TTB has recently required formulas for products, such as particular varieties of mezcal and spirits aged in previously used cooperage, where formulas were not previously required. It appears where no regulatory restrictions on aging (e.g., length of time or type of barrel) exists for a particular type/class of distilled spirits, TTB will more than likely request a formula approval prior to reviewing a Certificate of Label Approval (COLA) application. Some products may not require a formula if the label text only specifies the type of barrel used for aging, i.e., “Aged in used bourbon barrels.” But if the label mentions any attribute the aging provides to the liquid (e.g., “notes of sweet corn” or “hints of charred wood”) then TTB will likely require a formula.

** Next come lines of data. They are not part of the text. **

Definition set_rings r p := mk_pair r (frame_pool p) (tx_packet_buf p) (tx_frame_buf p) (buffer_pool p) (forward_tx p)
  (forward_rx p) (sink_state p) (dns_drops p) (logged p).
Definition set_frame_pool fs p := mk_pair (rings p) fs (tx_packet_buf p) (tx_frame_buf p) (buffer_pool p) (forward_tx p)
  (forward_rx p) (sink_state p) (dns_drops p) (logged p).
Definition set_tx_packets ps p := mk_pair (rings p) (frame_pool p) ps (tx_frame_buf p) (buffer_pool p) (forward_tx p)
  (forward_rx p) (sink_state p) (dns_drops p) (logged p).
Definition set_tx_frames fs p := mk_pair (rings p) (frame_pool p) (tx_packet_buf p) fs (buffer_pool p) (forward_tx p)
  (forward_rx p) (sink_state p) (dns_drops p) (logged p).
Definition set_buffer_pool b p := mk_pair (rings p) (frame_pool p) (tx_packet_buf p) (tx_frame_buf p) b (forward_tx p)
  (forward_rx p) (sink_state p) (dns_drops p) (logged p).
Definition set_forward_tx c p := mk_pair (rings p) (frame_pool p) (tx_packet_buf p) (tx_frame_buf p) (buffer_pool p) c
  (forward_rx p) (sink_state p) (dns_drops p) (logged p).
Definition set_forward_rx c p := mk_pair (rings p) (frame_pool p) (tx_packet_buf p) (tx_frame_buf p) (buffer_pool p) (forward_tx p)
  c (sink_state p) (dns_drops p) (logged p).
Definition set_sink_state s p := mk_pair (rings p) (frame_pool p) (tx_packet_buf p) (tx_frame_buf p) (buffer_pool p) (forward_tx p)
  (forward_rx p) s (dns_drops p) (logged p).
Definition set_dns_drops n p := mk_pair (rings p) (frame_pool p) (tx_packet_buf p) (tx_frame_buf p) (buffer_pool p) (forward_tx p)
  (forward_rx p) (sink_state p) n (logged p).
Definition log (e : XskLog) (p : XskPair) : XskPair := mk_pair (rings p) (frame_pool p) (tx_packet_buf p) (tx_frame_buf p) (buffer_pool p)
  (forward_tx p) (forward_rx p) (sink_state p) (dns_drops p) (logged p ++ [e])%list.
(* ===== verification/Geo.v ===== *)
(** * Blocking countries

    The country blocks of the control plane: the index of a GeoIP database and the two
    longest-prefix tries of the kernel (adapter/ebpf/geo_block.rs), the table of blocked
    countries (adapter/persistence/enforcement.rs) and the service that keeps both
    together (core/data_plane/acl_service.rs), up to what the kernel program of [Xdp]
    drops.  The database file is read by a crate: [GeoReader] is what it gives. *)

From Stdlib Require Import ZArith Lia List Ascii String.
From stdpp Require Import base list gmap strings.
From S2P Require Import ProtoFilter Prelude Abi RStr IpAddr Tables Parsing Xdp AclMap.

Local Open Scope string_scope.
Local Open Scope Z_scope.

(** [str::to_uppercase] maps by Unicode tables; on ASCII it is the ASCII map. *)
Definition to_ascii_upper (c : ascii) : ascii :=
  let n := nat_of_ascii c in if (97 <=? n)%nat && (n <=? 122)%nat then ascii_of_nat (n - 32) else c.
Fixpoint to_ascii_uppercase (s : string) : string :=
  match s with EmptyString => EmptyString | String c s => String (to_ascii_upper c) (to_ascii_uppercase s) end.
Class Uppercase : Type := to_uppercase : string -> string.
Class UppercaseLaws (U : Uppercase) : Prop :=
  law_uppercase : forall s, all_bytes (fun c => code c <? 128) s = true -> to_uppercase s = to_ascii_uppercase s.
#[export] Instance ascii_uppercase : Uppercase := to_ascii_uppercase.
#[export] Instance ascii_uppercase_laws : UppercaseLaws ascii_uppercase.
Proof. done. Qed.

Inductive GeoError : Type := GeoNotLoaded | OpenFileFailed | InvalidCountryCode (code : string) | GeoDatabase.
(* ===== verification/Config.v ===== *)
(** * Configuration

    The settings of the program: what the [config_settings] macro makes of a struct with
    [setting] attributes (macros/src/config.rs), the structs of domain/common/config with
    their rules, the loading of the settings table (core/common/config_loader.rs,
    adapter/persistence/config.rs) and the service that changes them
    (core/common/config_service.rs).  A configuration maps the path of a field,
    [section.field], to its value. *)

From Stdlib Require Import ZArith Lia List Ascii String.
From Corelib Require Import SpecFloat.
From stdpp Require Import base list gmap strings.
From S2P Require Import Prelude RStr Float IpAddr Condition Users Pipeline.

Local Open Scope string_scope.
Local Open Scope Z_scope.

(** ** Values *)

Inductive EnforceMode : Type := Monitor | MlOnly | Enforce.
#[export] Instance EnforceMode_eq_dec : EqDecision EnforceMode.
Proof. solve_decision. Defined.
Definition mode_as_str (m : EnforceMode) : string := match m with Monitor => "monitor" | MlOnly => "ml_only" | Enforce => "enforce" end.
Definition mode_from_str (s : string) : option EnforceMode :=
  if String.eqb s "monitor" then Some Monitor else if String.eqb s "ml_only" then Some MlOnly
  else if String.eqb s "enforce" then Some Enforce else None.

Inductive Value : Type := VString (s : string) | VBool (b : bool) | VVec (l : list string) | VInt (n : Z) | VFloat (x : float) | VMode (m : EnforceMode).
#[export] Instance Value_eq_dec : EqDecision Value.
Proof. solve_decision. Defined.
Abbreviation Config := (gmap string Value) (only parsing).
Abbreviation ConfigValues := (gmap string string) (only parsing).

(** [Display] of floats, which reads back. *)
Class FloatText : Type := { print_f32 : float -> string; print_f64 : float -> string }.
Class FloatTextLaws (F : FloatText) : Prop := {
  law_f32 : forall s x, parse_f32 s = Some x -> parse_f32 (print_f32 x) = Some x;
  law_f64 : forall s x, parse_f64 s = Some x -> parse_f64 (print_f64 x) = Some x }.

(** [str::parse::<i64>] *)
Definition parse_i64 (s : string) : option Z :=
  let '(neg, digits) := match s with String "+" s' => (false, s') | String "-" s' => (true, s') | _ => (false, s) end in
  if is_empty digits then None
  else let! n := parse_digits 0 digits else None in
       let n := if neg then - n else n in
       if (- pow2 63 <=? n) && (n <? pow2 63) then Some n else None.
Definition print_i64 (n : Z) : string := if n <? 0 then String "-" (print_dec (- n)) else print_dec n.

(** ** The macro *)

Inductive RType : Type := TString | TBool | TVec | TUint (width : Z) | TInt64 | TF32 | TF64 | TMode.

(** A [setting] attribute as written; [path] is only read on a struct. *)
Record SettingAttr : Type := mk_attr {
  at_flatten : bool; at_key : option string; at_default : option string; at_default_debug : option string;
  at_path : option string; at_section : option string; at_api : bool }.

Record SettingField : Type := mk_field {
  sf_ident : string; sf_ty : RType; sf_key : string; sf_default : string; sf_default_debug : option string;
  sf_section : option string; sf_api : bool }.
Record MappedSetting : Type := mk_mapped {
  ms_key : string; ms_default : string; ms_default_debug : option string; ms_parent : string; ms_sub_field : string;
  ms_section : option string; ms_api : bool }.
Inductive ConfigField : Type :=
  | Setting (s : SettingField)
  | Flatten (ident : string) (fields : list ConfigField)
  | MappedParent (ident : string) (sub_types : list (string * RType)) (settings : list MappedSetting).

(** A field of a struct: of a plain type, of a struct with settings of its own, or of a
    plain struct. *)
Inductive FieldType : Type := Plain (ty : RType) | Sub (fields : list ConfigField) | Params (sub_types : list (string * RType)).
Record StructDecl : Type := mk_struct {
  sd_section : option string; sd_attrs : list SettingAttr; sd_fields : list (string * FieldType * option SettingAttr) }.

Inductive MacroError : Type := PathWithoutDot | RequiresKey | RequiresDefault | NotASetting.

Definition or_else {A : Type} (a b : option A) : option A := match a with Some _ => a | None => b end.

(** The attributes of the struct that name a key, a default and a path. *)
Fixpoint parse_struct_mapped_settings (attrs : list SettingAttr) (default_section : option string) : result MacroError (list MappedSetting) :=
  match attrs with
  | [] => Ok []
  | a :: attrs =>
      match at_key a, at_default a, at_path a with
      | Some key, Some default, Some path =>
          match split_once "." path with
          | None => Err PathWithoutDot
          | Some (parent, sub_field) =>
              let? rest := parse_struct_mapped_settings attrs default_section in
              Ok (mk_mapped key default (at_default_debug a) parent sub_field (or_else (at_section a) default_section) (at_api a) :: rest)
          end
      | _, _, _ => parse_struct_mapped_settings attrs default_section
      end
  end.

Definition parse_field (ident : string) (ty : FieldType) (attr : option SettingAttr) (default_section : option string) :
    result MacroError (option ConfigField) :=
  match attr with
  | None => Ok None
  | Some a =>
      if at_flatten a then match ty with Sub fields => Ok (Some (Flatten ident fields)) | _ => Err NotASetting end
      else
        match at_key a, at_default a, ty with
        | None, _, _ => Err RequiresKey
        | _, None, _ => Err RequiresDefault
        | Some key, Some default, Plain ty =>
            Ok (Some (Setting (mk_field ident ty key default (at_default_debug a) (or_else (at_section a) default_section) (at_api a))))
        | _, _, _ => Err NotASetting
        end
  end.

Fixpoint expand_fields (mapped : list MappedSetting) (section : option string) (fields : list (string * FieldType * option SettingAttr)) :
    result MacroError (list ConfigField) :=
  match fields with
  | [] => Ok []
  | (ident, ty, attr) :: fields =>
      let? field :=
        match filter (fun m => ms_parent m = ident) mapped, ty with
        | [], _ => parse_field ident ty attr section
        | settings, Params sub_types => Ok (Some (MappedParent ident sub_types settings))
        | _, _ => Err NotASetting
        end in
      let? rest := expand_fields mapped section fields in
      Ok (match field with Some f => f :: rest | None => rest end)
  end.
Definition config_settings_impl (d : StructDecl) : result MacroError (list ConfigField) :=
  let? mapped := parse_struct_mapped_settings (sd_attrs d) (sd_section d) in
  expand_fields mapped (sd_section d) (sd_fields d).

(** *** The generated functions *)

(** The settings of a struct in the order in which the generated functions visit them,
    each with the path of its field. *)
Record Leaf : Type := mk_leaf {
  lf_path : string; lf_ty : RType; lf_key : string; lf_default : string; lf_default_debug : option string; lf_api : bool }.
Definition find_type (sub : string) (l : list (string * RType)) : RType :=
  match List.find (fun p => String.eqb p.1 sub) l with Some p => p.2 | None => TString end.
Fixpoint leaves (prefix : string) (f : ConfigField) : list Leaf :=
  match f with
  | Setting s => [mk_leaf (prefix ++ sf_ident s) (sf_ty s) (sf_key s) (sf_default s) (sf_default_debug s) (sf_api s)]
  | Flatten ident fields => flat_map (leaves (prefix ++ ident ++ ".")) fields
  | MappedParent ident subs settings =>
      map (fun m => mk_leaf (prefix ++ ident ++ "." ++ ms_sub_field m) (find_type (ms_sub_field m) subs) (ms_key m) (ms_default m)
                      (ms_default_debug m) (ms_api m)) settings
  end.
Definition all_leaves (prefix : string) (fields : list ConfigField) : list Leaf := flat_map (leaves prefix) fields.

(** [v.parse()] at the type of the field. *)
Definition parse_value (ty : RType) (v : string) : option Value :=
  match ty with
  | TUint w => VInt <$> parse_uint w v
  | TInt64 => VInt <$> parse_i64 v
  | TF32 => VFloat <$> parse_f32 v
  | TF64 => VFloat <$> parse_f64 v
  | TMode => VMode <$> mode_from_str v
  | TString | TBool | TVec => None
  end.
Definition truthy (v : string) : bool := String.eqb v "true" || String.eqb v "1".
Definition comma_list (v : string) : list string := if is_empty v then [] else map trim (split ","%char v).

(** The expression of a default; [None] where the literal is none of the type. *)
Definition make_default_val (ty : RType) (default : string) : option Value :=
  match ty with
  | TString => Some (VString default)
  | TBool => Some (VBool (truthy default))
  | TVec => Some (VVec (comma_list default))
  | _ => parse_value ty default
  end.
Definition default_text (debug : bool) (l : Leaf) : string :=
  match lf_default_debug l with Some d => if debug then d else lf_default l | None => lf_default l end.
Definition gen_defaults (debug : bool) (ls : list Leaf) : Config :=
  fold_left (fun cfg l => match make_default_val (lf_ty l) (default_text debug l) with Some v => <[lf_path l := v]> cfg | None => cfg end) ls ∅.

Definition apply_value (values : ConfigValues) (cfg : Config) (l : Leaf) : Config :=
  match values !! lf_key l with
  | None => cfg
  | Some v =>
      match lf_ty l with
      | TString => if is_empty v then cfg else <[lf_path l := VString v]> cfg
      | TBool => <[lf_path l := VBool (truthy v)]> cfg
      | TVec => <[lf_path l := VVec (comma_list v)]> cfg
      | ty => match parse_value ty v with Some x => <[lf_path l := x]> cfg | None => cfg end
      end
  end.
Definition gen_apply (values : ConfigValues) (ls : list Leaf) (cfg : Config) : Config := fold_left (apply_value values) ls cfg.
Definition gen_default_settings (debug : bool) (ls : list Leaf) : list (string * string) := map (fun l => (lf_key l, default_text debug l)) ls.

Although TTB previously made strides in increasing speeds in which COLAs and formulas were reviewed, these new requirements will increase the compliance workload and approval timelines for TTB as well as alcohol beverage industry members. In addition to the challenges created by increasing the number of products requiring formulas, more questions are likely to arise under the anonymous FAQs, which replaced the longstanding protocols in Industry Circular 2007-4.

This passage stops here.